◆ **Exercise**
In the following listing, find the lines containing "Theorem" and report them.

──────

(** Four fields of which the date or a number does not convert: the two
    guarded decoders skip the line. *)
Lemma conversion_failure_skips line ds s1 s2 s3 e :
  split TAB (strip line) = [ds; s1; s2; s3] ->
  raw_record_of ds s1 s2 s3 = Raise e ->
  parse_weather_line line = Return None /\ EtlRunner.parse_line line = Return None.
Proof.
  intros Hsplit Hraise.
  unfold parse_weather_line, parse_weather_line_body, EtlRunner.parse_line.
  rewrite Hsplit. rewrite Hraise. split; [|done].
  unfold raw_record_of, raw_field in Hraise. unfold raw_value.
  destruct (strptime_Ymd ds); [|done]. simpl in *.
  destruct (if String.eqb s1 "-9999" then _ else _); [|done]. simpl in *.
  destruct (if String.eqb s2 "-9999" then _ else _); [|done]. simpl in *.
  destruct (if String.eqb s3 "-9999" then _ else _); [|done]. simpl in *.
  done.
Qed.

(** C9 at the unguarded decoder: answers/ingest_weather.py's [parse_line]
    skips a line with three fields, but raises ValueError on a field that is
    no number and on a date that does not parse. *)
Theorem ingest_weather_parse_line_raises :
  IngestWeather.parse_line Spec.short_line = Return None
  /\ IngestWeather.parse_line Spec.text_line = Raise ValueError
  /\ IngestWeather.parse_line Spec.dashed_date_line = Raise ValueError.
Proof. by vm_compute. Qed.

(** X1: The guarded decoders, src/ingest.py's [parse_weather_line] and
    answers/etl_runner.py's [parse_line], return on every line, and return
    None on a line that has not four fields or whose date or numbers do not
    convert. *)
Theorem guarded_decoders_never_raise :
  (forall line, exists r, parse_weather_line line = Return r)
  /\ (forall line, exists r, EtlRunner.parse_line line = Return r)
  /\ (forall line,
        length (split TAB (strip line)) <> 4%nat ->
        parse_weather_line line = Return None
        /\ EtlRunner.parse_line line = Return None)
  /\ (forall line ds s1 s2 s3 e,
        split TAB (strip line) = [ds; s1; s2; s3] ->
        raw_record_of ds s1 s2 s3 = Raise e ->
        parse_weather_line line = Return None
        /\ EtlRunner.parse_line line = Return None).
Proof.
  split; [apply parse_weather_line_never_raises|].
  split; [apply etl_parse_line_never_raises|].
  split; [|apply conversion_failure_skips].
  intros line Hlen. destruct (field_count_skips line Hlen) as (H1 & H2 & _). done.
Qed.

(** The two guarded decoders on the same lines. *)
Lemma guarded_decoders_skip_examples :
  parse_weather_line Spec.text_line = Return None
  /\ parse_weather_line Spec.dashed_date_line = Return None
  /\ EtlRunner.parse_line Spec.text_line = Return None
  /\ EtlRunner.parse_line Spec.dashed_date_line = Return None.
Proof. by vm_compute. Qed.

End DecoderProofs.

(** ** The quality scorer *)

Module ScorerProofs.

Import Ingest.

──────

◆ **Output of the exercise**
Theorem ingest_weather_parse_line_raises :
Theorem guarded_decoders_never_raise :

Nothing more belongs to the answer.